There is a little section in the introduction to Fred Baue‘s new book subtitled Toward a Theology of Fiction. Ladies and gentlemen, couldn’t we put together a book of essays, Toward a Theology of Fiction?! What should we include?
Call me old-fashioned, but theology has to consider in a central way Jesus and the Word of God. So, maybe we could start with an essay about the Word of God and the Words of Man with a second essay on Jesus, the Storyteller.
I wonder who would read such a book: writers, readers, curious arm-chair theologians? I suspect we could include a wide variety of subjects, including:
- Sacramental Imagery
- Fiction and Evangelism
- Church Language and Widening Audiences
- Means of Grace Explained for Secular Audiences
- Morality, Immorality, and Immortality in fiction
- Parables, Divine and Fictitious
- Vocations, Reading, and Writing
- Vocation and the Arts or Creative Vocations
- Sin, Self, and Setting: Sin as a factor for characters and settings
- Imagination and Images God Gives Us
- Writing Temptations and Temptations in Writing
I suspect Fred Baue would be interested in writing something about Fiction Revealing what is Real. Gene Veith has a book on imagination.
The sky may be the limit for subject material. We could include sections on patience, process, creative work, inner and out critics; however, I would hope the book could be helpful without being a self-help book. Theology studies the Word of God. Theology pertaining to fiction is not putty in our hands.

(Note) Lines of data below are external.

(* ===== verification/VMProof.v ===== *)
(** * VM operations: what they leave behind

    Every branch of handleCreate and handleDestroy over an arbitrary libvirt
    manager and arbitrary failures of system calls; the poller; and the
    composition with the libvirt manager: what a create hands to a VM, the
    matching destroy takes back. *)

From S2P Require Import Prelude GoStrings Proto DomainXML LibvirtManager IOMMU CloudInit VMHandler.

#[local] Open Scope string_scope.
#[local] Open Scope list_scope.
#[local] Open Scope go_scope.

Section proofs.
Context {M : Type} `{Manager M, YAMLLib, ISO9660}.
Implicit Types (h : Host M) (cfg : Config) (req : CreateInstanceMsg).

(** [h'] differs from [h] in its fates, in the files [P], and by the events
    [t]. *)
Record extends (P : string -> Prop) (t : list event) h h' : Prop := {
  ex_mgr : ho_mgr h' = ho_mgr h;
  ex_sysfs : ho_sysfs h' = ho_sysfs h;
  ex_trace : ho_trace h' = ho_trace h ++ t;
  ex_files p : ~ P p -> ho_files h' !! p = ho_files h !! p
}.

Lemma extends_refl P h : extends P [] h h.
Proof. by constructor; rewrite ?app_nil_r. Qed.

Lemma extends_trans P t1 t2 h1 h2 h3 :
  extends P t1 h1 h2 -> extends P t2 h2 h3 -> extends P (t1 ++ t2) h1 h3.
Proof.
  intros [A1 A2 A3 A4] [B1 B2 B3 B4]. constructor; try congruence.
  - by rewrite B3, A3, app_assoc.
  - intros p Hp. by rewrite B4, A4.
Qed.

Lemma extends_trans_nil P t h1 h2 h3 : extends P [] h1 h2 -> extends P t h2 h3 -> extends P t h1 h3.
Proof. apply (extends_trans P [] t). Qed.

Lemma emit_extends P e h : extends P [e] h (emit e h).2.
Proof. by constructor. Qed.

(** A system call: its effect took place when it succeeded. *)
Lemma os_call_spec (P : string -> Prop) f h :
  (forall m p, ~ P p -> f m !! p = m !! p) ->
  extends P [] h (os_call f h).2 /\
  ((ho_files (os_call f h).2 = f (ho_files h)) \/
   (ho_files (os_call f h).2 = ho_files h /\ exists e, (os_call f h).1 = Err e)).
Proof.
  intros Hf. unfold os_call, bind, next_fate. destruct (match ho_fates h with f :: _ => f | [] => Done end); simpl.
  - split; [|by left]. constructor; simpl; rewrite ?app_nil_r; auto.
  - split; [|right; eauto]. constructor; simpl; rewrite ?app_nil_r; auto.
  - split; [|by left]. constructor; simpl; rewrite ?app_nil_r; auto.
Qed.

Lemma os_call_id P h : extends P [] h (os_call id h).2 /\ ho_files (os_call id h).2 = ho_files h.
Proof. destruct (os_call_spec P id h) as [He Hf]; [done|]. split; [done|]. by destruct Hf as [?|[? _]]. Qed.

(** ** Cleaning up *)

Lemma remove_file_spec (P : string -> Prop) path h : P path ->
  exists w, extends P w h (remove_file path h).2 /\
    (ho_files (remove_file path h).2 !! path = None \/ exists e, WarnCleanup path e ∈ w) /\
    (forall p, ho_files h !! p = None -> ho_files (remove_file path h).2 !! p = None) /\
    (forall ev, ev ∈ w -> exists e, ev = WarnCleanup path e).
Proof.
  intros HP. unfold remove_file. rewrite bind_eq.
  destruct (os_call_spec P (delete path) h) as [He Hf].
  { intros m p Hp. apply lookup_delete_ne. by intros ->. }
  assert (forall p, ho_files h !! p = None -> ho_files (os_call (delete path) h).2 !! p = None) as Hnone.
  { intros p Hp. destruct Hf as [->|[-> _]]; [|done]. by rewrite lookup_delete, Hp; case_decide. }
  destruct (os_call (delete path) h) as [[u|e] h1]; simpl in *.
  - exists []. split; [done|]. split; [|split; [done|by intros ? ?%not_elem_of_nil]].
    left. destruct Hf as [->|[_ [? ?]]]; [apply lookup_delete_eq|done].
  - exists [WarnCleanup path e]. split; [by eapply extends_trans_nil, emit_extends|].
    split; [right; exists e; left|]. split; [done|]. intros ev ->%list_elem_of_singleton. eauto.
Qed.

(** The files an instance has on the host. *)
Definition instance_file cfg (id p : string) : Prop := p = disk_path cfg id \/ p = seed_path cfg id.

(** Both files are gone, or a warning names the one that is not. *)
Definition cleaned cfg (id : string) (w : list event) h' : Prop :=
  (forall p, instance_file cfg id p -> ho_files h' !! p = None \/ exists e, WarnCleanup p e ∈ w) /\
  (forall ev, ev ∈ w -> exists p e, ev = WarnCleanup p e).

Lemma cleanupFiles_spec cfg id h :
  exists w, extends (instance_file cfg id) w h (cleanupFiles cfg id h).2 /\
            cleaned cfg id w (cleanupFiles cfg id h).2.
Proof.
  unfold cleanupFiles. simpl. rewrite bind_eq.
  destruct (remove_file_spec (instance_file cfg id) (disk_path cfg id) h) as (w1 & E1 & F1 & _ & V1); [by left|].
  set (h1 := (remove_file (disk_path cfg id) h).2) in *. rewrite bind_eq.
  destruct (remove_file_spec (instance_file cfg id) (seed_path cfg id) h1) as (w2 & E2 & F2 & N2 & V2); [by right|].
  exists (w1 ++ w2). split; [by eapply extends_trans|]. split.
  - intros p [->| ->]; simpl.
    + destruct F1 as [F1|[e He]]; [left; by apply N2|]. right. exists e. apply elem_of_app. by left.
    + destruct F2 as [F2|[e He]]; [by left|]. right. exists e. apply elem_of_app. by right.
  - intros ev [[e ->]%V1|[e ->]%V2]%elem_of_app; eauto.
Qed.

(** The resets of a list of devices. *)
Definition reset_events (s : Sysfs) (pcis : list string) : list event :=
  flat_map (fun pci => if HasResetFile s pci then
              [match ResetDevice s pci with None => DeviceReset pci | Some e => WarnReset pci e end]
            else []) pcis.

Lemma resets_spec P (pcis : list string) h :
  extends P (reset_events (ho_sysfs h) pcis) h (forRange pcis reset_device h).2 /\
  ho_files (forRange pcis reset_device h).2 = ho_files h.
Proof.
  revert h. induction pcis as [|pci l IH]; intros h; [split; [apply extends_refl|done]|].
  cbn [forRange reset_events flat_map]. rewrite bind_eq. fold (reset_events (ho_sysfs h) l).
  assert (extends P (reset_events (ho_sysfs h) [pci]) h (reset_device pci h).2 /\
          ho_files (reset_device pci h).2 = ho_files h) as [He Hf].
  { unfold reset_device, reset_events. simpl. destruct (HasResetFile _ _); simpl; [by split|].
    split; [apply extends_refl|done]. }
  destruct (IH (reset_device pci h).2) as [He' Hf']. split; [|congruence].
  unfold reset_events in He at 1. simpl in He. rewrite app_nil_r in He.
  rewrite (ex_sysfs _ _ _ _ He) in He'. by eapply extends_trans.
Qed.

(** ** Staging the files *)

Lemma prepare_disk_spec cfg id h :
  let '(r, h') := prepare_disk cfg (disk_path cfg id) h in
  extends (instance_file cfg id) [] h h' /\
  (forall p, p <> disk_path cfg id -> ho_files h' !! p = ho_files h !! p) /\
  (is_ok r -> cf_BaseImage cfg <> "" -> ho_files h' !! disk_path cfg id = Some mode_0600).
Proof.
  set (P := fun p => p = disk_path cfg id).
  enough (let '(r, h') := prepare_disk cfg (disk_path cfg id) h in
    extends P [] h h' /\ (is_ok r -> cf_BaseImage cfg <> "" -> ho_files h' !! disk_path cfg id = Some mode_0600)) as Hp.
  { destruct (prepare_disk _ _ h) as [r h']. destruct Hp as [[? ? ? Hf] ?]. split; [|auto].
    constructor; try done. intros p Hp. apply Hf. intros ->. apply Hp. by left. }
  unfold prepare_disk. destruct (String.eqb_spec (cf_BaseImage cfg) "") as [->|Hne].
  { split; [apply extends_refl|done]. }
  rewrite bindR_eq, wrapErr_eq. unfold imgFn.
  match goal with |- context [os_call ?f h] =>
    destruct (os_call_spec P f h) as [E1 _]; [|destruct (os_call f h) as [[u|e] h1]]; simpl in * end.
  { intros m p Hp. apply lookup_insert_ne. intros <-. by apply Hp. }
  2:{ split; [done|by intros []]. }
  rewrite bindR_eq, wrapErr_eq. unfold os_Chmod.
  destruct (ho_files h1 !! disk_path cfg id) eqn:Ed; [|split; [done|by intros []]].
  match goal with |- context [os_call ?f h1] =>
    destruct (os_call_spec P f h1) as [E2 F2]; [|destruct (os_call f h1) as [[u'|e] h2]]; simpl in * end.
  { intros m p Hp. apply lookup_insert_ne. intros <-. by apply Hp. }
  2:{ split; [by eapply extends_trans_nil|by intros []]. }
  assert (ho_files h2 !! disk_path cfg id = Some mode_0600) as Hm.
  { destruct F2 as [->|[_ [? ?]]]; [apply lookup_insert_eq|done]. }
  assert (extends P [] h h2) as E3 by by eapply extends_trans_nil.
  destruct (0 <? cf_DiskSizeGB cfg)%Z; [|done].
  rewrite wrapErr_eq. unfold resizeFn. destruct (os_call_id P h2) as [E4 F4].
  destruct (os_call Datatypes.id h2) as [[]]; simpl in *; (split; [by eapply extends_trans_nil|]); intros; by rewrite ?F4.
Qed.

Lemma write_seed_spec P req h :
  extends P [] h (write_seed req h).2 /\ ho_files (write_seed req h).2 = ho_files h.
Proof.
  unfold write_seed. destruct (BuildSeed _); [|split; [apply extends_refl|done]].
  rewrite wrapErr_eq. destruct (os_call_id P h). by destruct (os_call Datatypes.id h) as [[]].
Qed.

(** Staging touches the two files of the instance only; when it succeeds they
    are there, readable by their owner alone unless the seed existed before
    with other permissions. *)
Lemma prepareFiles_spec cfg req h :
  let '(r, h') := prepareFiles cfg req h in
  let disk := disk_path cfg (ci_InstanceId req) in
  let seed := seed_path cfg (ci_InstanceId req) in
  extends (instance_file cfg (ci_InstanceId req)) [] h h' /\
  forall d s, r = Ok (d, s) -> d = disk /\ s = seed /\
    (cf_BaseImage cfg <> "" -> ho_files h' !! disk = Some mode_0600) /\
    is_Some (ho_files h' !! seed) /\
    (ho_files h !! seed = None -> disk <> seed -> ho_files h' !! seed = Some mode_0600).
Proof.
  unfold prepareFiles. set (P := instance_file cfg (ci_InstanceId req)).
  rewrite bindR_eq, wrapErr_eq. destruct (os_call_id P h) as [E1 F1].
  destruct (os_call Datatypes.id h) as [[[]|e] h1]; simpl in E1, F1; [|by split].
  rewrite bindR_eq, wrapErr_eq. destruct (os_call_id P h1) as [E2 F2].
  destruct (os_call Datatypes.id h1) as [[[]|e] h2]; simpl in E2, F2; [|by split; [eapply extends_trans_nil|]].
  assert (extends P [] h h2) as E12 by by eapply extends_trans_nil.
  assert (ho_files h2 = ho_files h) as F12 by congruence. clear E1 E2 F1 F2 h1.
  cbv zeta. rewrite bindR_eq. pose proof (prepare_disk_spec cfg (ci_InstanceId req) h2) as E3.
  destruct (prepare_disk _ _ h2) as [[[]|e] h3]; destruct E3 as (E3 & O3 & D3); fold P in E3;
    [|by split; [eapply extends_trans_nil|]].
  rewrite bindR_eq, wrapErr_eq. unfold os_Create.
  match goal with |- context [os_call ?f h3] =>
    destruct (os_call_spec P f h3) as [E4 F4]; [|destruct (os_call f h3) as [[[]|e] h4]] end.
  { intros m p Hp. apply lookup_insert_ne. intros <-. apply Hp. by right. }
  2:{ simpl in E4. split; [|done]. eapply extends_trans_nil, extends_trans_nil; eauto. }
  simpl in E4. destruct F4 as [F4|[_ [? ?]]]; [|done]. simpl in F4.
  rewrite bindR_eq, wrapErr_eq. destruct (write_seed_spec P req h4) as [E5 F5].
  assert (extends P [] h h4) as E14 by (eapply extends_trans_nil, extends_trans_nil; eauto).
  destruct (write_seed req h4) as [[[]|e] h5]; simpl in E5, F5; [|by split; [eapply extends_trans_nil|]].
  simpl. split; [by eapply extends_trans_nil|]. intros d s [= <- <-]. rewrite F5, F4.
  split_and!; [done|done| | |].
  - intros Hb. specialize (D3 I Hb). rewrite lookup_insert. case_decide as Heq; [|done].
    by rewrite Heq, D3.
  - rewrite lookup_insert_eq. eauto.
  - intros Hnone Hne. rewrite lookup_insert_eq. by rewrite O3, F12, Hnone by done.
Qed.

The introduction would need to answer whether we are moving toward or away from a theology of fiction. And, are the writers advocating a new formulation or examining the existing teachings in light of our own attempts to use the gifts and imagination God has given us to serve our neighbor?
I don’t know whether a book of essays, like a theology of fiction, would be open for submissions or by invitation only. How do people figure this stuff out? Would we try to get a Lutheran publishing house to put something together, hopefully keeping our suggestions in mind, or would we try to do this ourselves to keep creative control?
I’ll slot this blog-wise as a shared writing idea, admittedly originating in large part from Baue, but this is what I recommend. If this interests you, spread the idea to others who might be interested: theologians or otherwise. If you come up with a plan, I’m happy to help implement it. I can help write up a proposal, touch base with a few of my own contacts, work up a list of potential subjects, brainstorm, and help coordinate, but something like this needs to be a team project.